(Stored records)
(** * SkillFoundry: the content-generation service (llmService.ts)

    A shallow embedding of [src/backend/src/services/llmService.ts] and of
    the entity declarations of [src/frontend/src/types/index.ts] it produces
    values for, followed by the properties of the generators, of the gateway
    and of the fallback synthesizers; and of the route table of
    [src/frontend/src/App.tsx] with its two guards.

    Conventions of the embedding:
    - a JavaScript value that travels as JSON is a [json] tree; an object is
      an association list in the order its literal is written;
    - a [number] that the code prints into a template or counts with is an
      integer of [Z] (fractional week counts are outside the model); the one
      fractional constant, the sampling temperature, is a rational;
    - [process.env] is a finite map from names to strings;
    - the two primitives of the platform, [JSON.parse] and [axios.post], are
      not code of this repository: the first is a variable of the section
      that holds the service, the second is the network a computation is run
      against;
    - an [async] method is a computation in the monad [M]: it reads the
      network, appends to a trace (console output, requests sent, methods of
      the service entered) and ends in a value or in a thrown exception. *)

From Stdlib Require Import ZArith QArith.
From stdpp Require Import gmap strings list pretty.
From Equations Require Import Equations.

#[local] Set Warnings "-register-all".

Local Open Scope Z_scope.
Local Open Scope string_scope.

(** ** JSON values *)

Inductive json : Type :=
| JNull
| JBool (b : bool)
| JNum (n : Z)
| JStr (s : string)
| JArr (items : list json)
| JObj (fields : list (string * json)).

(** [o.name] for a property read on a value: the first binding of an object
    literal, nothing for the other shapes. *)
Fixpoint assoc (name : string) (fields : list (string * json)) : option json :=
  match fields with
  | [] => None
  | (k, v) :: rest => if String.eqb k name then Some v else assoc name rest
  end.

Definition field (name : string) (v : json) : option json :=
  match v with
  | JObj fields => assoc name fields
  | _ => None
  end.

(** The double quote and the line feed of the template literals. *)
Definition dq : string := String (Ascii.ascii_of_nat 34) EmptyString.
Definition LF : string := String (Ascii.ascii_of_nat 10) EmptyString.

(** [`${n}`] for an integer number. *)
Definition show (n : Z) : string := pretty n.

(** Lines of a multi-line template literal, joined by line feeds. *)
Fixpoint lines (ls : list string) : string :=
  match ls with
  | [] => ""
  | [l] => l
  | l :: rest => l +:+ LF +:+ lines rest
  end.

(** ** Fallback synthesizers *)

Module Fallback.

(** The object pushed by one turn of the loop of [getFallbackCurriculum]. *)
Definition weekPlan (skill : string) (i : Z) : json :=
  JObj [ ("week", JNum i);
         ("topics", JArr [JStr "topic-1"]);
         ("estimatedHours", JNum 5);
         ("goals", JArr [JStr ("Week " +:+ show i +:+ ": Learn " +:+ skill +:+ " concepts")]) ].

(** [for (let i = 1; i <= weeks; i++) weeklyRoadmap.push({...})], started at
    any [i] with the array built so far. *)
Equations? roadmapLoop (skill : string) (weeks i : Z) (weeklyRoadmap : list json)
  : list json by wf (Z.to_nat (weeks + 1 - i)) lt :=
  roadmapLoop skill weeks i weeklyRoadmap with Z_le_gt_dec i weeks => {
    | left _ => roadmapLoop skill weeks (i + 1) (weeklyRoadmap ++ [weekPlan skill i])%list;
    | right _ => weeklyRoadmap }.
Proof. lia. Qed.

(** A parameter declared [weeks: number = 12]. *)
Definition orDefault (weeks : option Z) : Z :=
  match weeks with Some w => w | None => 12 end.

Definition getFallbackCurriculum (skill level : string) (weeks : option Z) : json :=
  let weeks := orDefault weeks in
  let weeklyRoadmap := roadmapLoop skill weeks 1 [] in
  JObj [ ("modules", JArr [
           JObj [ ("id", JStr "module-1");
                  ("title", JStr (skill +:+ " Fundamentals"));
                  ("description", JStr ("Core concepts and basics of " +:+ skill));
                  ("estimatedWeeks", JNum weeks);
                  ("topics", JArr [
                     JObj [ ("id", JStr "topic-1");
                            ("title", JStr "Introduction");
                            ("description", JStr ("Getting started with " +:+ skill));
                            ("difficulty", JStr level);
                            ("subtopics", JArr [
                               JObj [ ("id", JStr "subtopic-1");
                                      ("title", JStr "Overview");
                                      ("description", JStr ("What is " +:+ skill +:+ "?"));
                                      ("estimatedHours", JNum 2) ] ]) ] ]) ] ]);
         ("weeklyRoadmap", JArr weeklyRoadmap) ].

Definition getFallbackLesson (title : string) : json :=
  JObj [ ("title", JStr title);
         ("objective", JStr ("Learn about " +:+ title));
         ("content", JStr ("This lesson covers the fundamentals of " +:+ title
                           +:+ ". You'll learn key concepts and practical applications."));
         ("examples", JArr [ JStr ("Example 1: Basic " +:+ title +:+ " usage");
                             JStr ("Example 2: Advanced " +:+ title +:+ " techniques") ]);
         ("practiceTask", JStr ("Practice implementing " +:+ title +:+ " concepts")) ].

Definition getFallbackQuiz (title : string) : json :=
  JArr [ JObj [ ("id", JStr "q1");
                ("text", JStr ("What is the main purpose of " +:+ title +:+ "?"));
                ("options", JArr [JStr "Option A"; JStr "Option B"; JStr "Option C"; JStr "Option D"]);
                ("correctAnswer", JNum 0);
                ("explanation", JStr "This is the correct answer because...") ] ].

Definition getFallbackResources (topic : string) : json :=
  JArr [ JObj [ ("topicId", JStr "topic-1");
                ("type", JStr "article");
                ("title", JStr (topic +:+ " Guide"));
                ("level", JStr "beginner");
                ("reason", JStr "Comprehensive introduction");
                ("description", JStr ("Learn " +:+ topic +:+ " fundamentals"));
                ("url", JStr "#") ] ].

Definition getFallbackProjects (module : string) : json :=
  JArr [ JObj [ ("title", JStr (module +:+ " Project"));
                ("description", JStr ("Build a practical project using " +:+ module +:+ " concepts"));
                ("requirements", JArr [JStr "Feature 1"; JStr "Feature 2"]);
                ("techStack", JArr [JStr "Technology 1"; JStr "Technology 2"]);
                ("skillsDemonstrated", JArr [JStr "Skill 1"; JStr "Skill 2"]);
                ("difficulty", JStr "beginner") ] ].

End Fallback.

(** ** Entity declarations (types/index.ts)

    An interface of TypeScript is structural: a value conforms when each
    declared property is present with the declared type. *)

Module Schema.

Definition isString (o : option json) : bool :=
  match o with Some (JStr _) => true | _ => false end.

Definition isNumber (o : option json) : bool :=
  match o with Some (JNum _) => true | _ => false end.

Definition isArrayOf (p : json -> bool) (o : option json) : bool :=
  match o with Some (JArr items) => forallb p items | _ => false end.

Definition isOneOf (literals : list string) (o : option json) : bool :=
  match o with Some (JStr s) => existsb (String.eqb s) literals | _ => false end.

(** ['beginner' | 'intermediate' | 'advanced'] *)
Definition difficulty : list string := ["beginner"; "intermediate"; "advanced"].

Definition Subtopic (v : json) : bool :=
  isString (field "id" v) && isString (field "title" v)
  && isString (field "description" v) && isNumber (field "estimatedHours" v).

Definition Topic (v : json) : bool :=
  isString (field "id" v) && isString (field "title" v)
  && isString (field "description" v) && isArrayOf Subtopic (field "subtopics" v)
  && isOneOf difficulty (field "difficulty" v).

Definition isStringItem (v : json) : bool :=
  match v with JStr _ => true | _ => false end.

(** [interface Module]; the name is a keyword here, hence the underscore. *)
Definition Module_ (v : json) : bool :=
  isString (field "id" v) && isString (field "title" v)
  && isString (field "description" v) && isArrayOf Topic (field "topics" v)
  && isNumber (field "estimatedWeeks" v).

Definition WeeklyPlan (v : json) : bool :=
  isNumber (field "week" v) && isArrayOf isStringItem (field "topics" v)
  && isNumber (field "estimatedHours" v) && isArrayOf isStringItem (field "goals" v).

End Schema.

(** ** The platform: exceptions, the HTTP client, the console *)

Inductive exn : Type :=
| AxiosError (reason : string)      (* a rejected [axios.post] *)
| TypeError (what : string)         (* a property read on [undefined] *)
| SyntaxError                       (* [JSON.parse] on text that is not JSON *)
| Error (message : string).         (* [new Error(message)] *)

(** [interface LLMResponse] *)
Record Message := { content : string }.
Record Choice := { message : Message }.
Record LLMResponse := { choices : list Choice }.

(** The three arguments of [axios.post]. *)
Record ChatMessage := { role : string; text : string }.
Record Body := {
  model : string;
  messages : list ChatMessage;
  max_tokens : Z;
  temperature : Q }.
Record Request := {
  url : string;
  data : Body;
  headers : list (string * string) }.

(** What the client makes of the exchange: the promise is rejected (the
    call errors, or the status is not a success), or it resolves with the
    decoded body. *)
Inductive reply : Type :=
| Rejected (reason : string)
| Resolved (response : LLMResponse).

Definition network : Type := Request -> reply.

(** The methods of the class, as they appear in the trace. *)
Inductive method : Type :=
| CallLLM
| GetFallbackCurriculum
| GetFallbackLesson
| GetFallbackQuiz
| GetFallbackResources
| GetFallbackProjects.

Definition isFallback (m : method) : bool :=
  match m with CallLLM => false | _ => true end.

Inductive event : Type :=
| ConsoleLog (v : json)
| ConsoleError (label : string) (error : exn)
| Post (request : Request)
| Invoke (m : method).

(** ** The monad of the methods *)

Definition M (A : Type) : Type := network -> list event * (exn + A).

Definition ret {A} (a : A) : M A := fun _ => ([], inr a).

Definition throw {A} (e : exn) : M A := fun _ => ([], inl e).

Definition bind {A B} (m : M A) (k : A -> M B) : M B :=
  fun net =>
    match m net with
    | (t, inl e) => (t, inl e)
    | (t, inr a) => let '(t', r) := k a net in ((t ++ t')%list, r)
    end.

(** [try { body } catch (error) { handler }] *)
Definition tryCatch {A} (body : M A) (handler : exn -> M A) : M A :=
  fun net =>
    match body net with
    | (t, inl e) => let '(t', r) := handler e net in ((t ++ t')%list, r)
    | (t, inr a) => (t, inr a)
    end.

Definition emit (ev : event) : M unit := fun _ => ([ev], inr tt).

Notation "x <- m ;; k" := (bind m (fun x => k))
  (at level 100, m at next level, k at level 200, only parsing).
Notation "m ;; k" := (bind m (fun _ => k))
  (at level 100, k at level 200, only parsing).

(** [this.m(...)]: the method is entered, then its body runs. *)
Definition invoke {A} (m : method) (body : M A) : M A :=
  emit (Invoke m) ;; body.

(** [await axios.post(url, data, { headers })] *)
Definition axios_post (r : Request) : M LLMResponse :=
  fun net =>
    match net r with
    | Rejected reason => ([Post r], inl (AxiosError reason))
    | Resolved response => ([Post r], inr response)
    end.

Definition trace {A} (run : list event * (exn + A)) : list event := fst run.
Definition outcome {A} (run : list event * (exn + A)) : exn + A := snd run.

Problem details
Within the data above, the lines from the one with "Module Fallback." to the one with "Equations? roadmapLoop (skill" must be repeated exactly; no other line belongs in the answer.

Reply to the task
Module Fallback.

(** The object pushed by one turn of the loop of [getFallbackCurriculum]. *)
Definition weekPlan (skill : string) (i : Z) : json :=
  JObj [ ("week", JNum i);
         ("topics", JArr [JStr "topic-1"]);
         ("estimatedHours", JNum 5);
         ("goals", JArr [JStr ("Week " +:+ show i +:+ ": Learn " +:+ skill +:+ " concepts")]) ].

(** [for (let i = 1; i <= weeks; i++) weeklyRoadmap.push({...})], started at
    any [i] with the array built so far. *)
Equations? roadmapLoop (skill : string) (weeks i : Z) (weeklyRoadmap : list json)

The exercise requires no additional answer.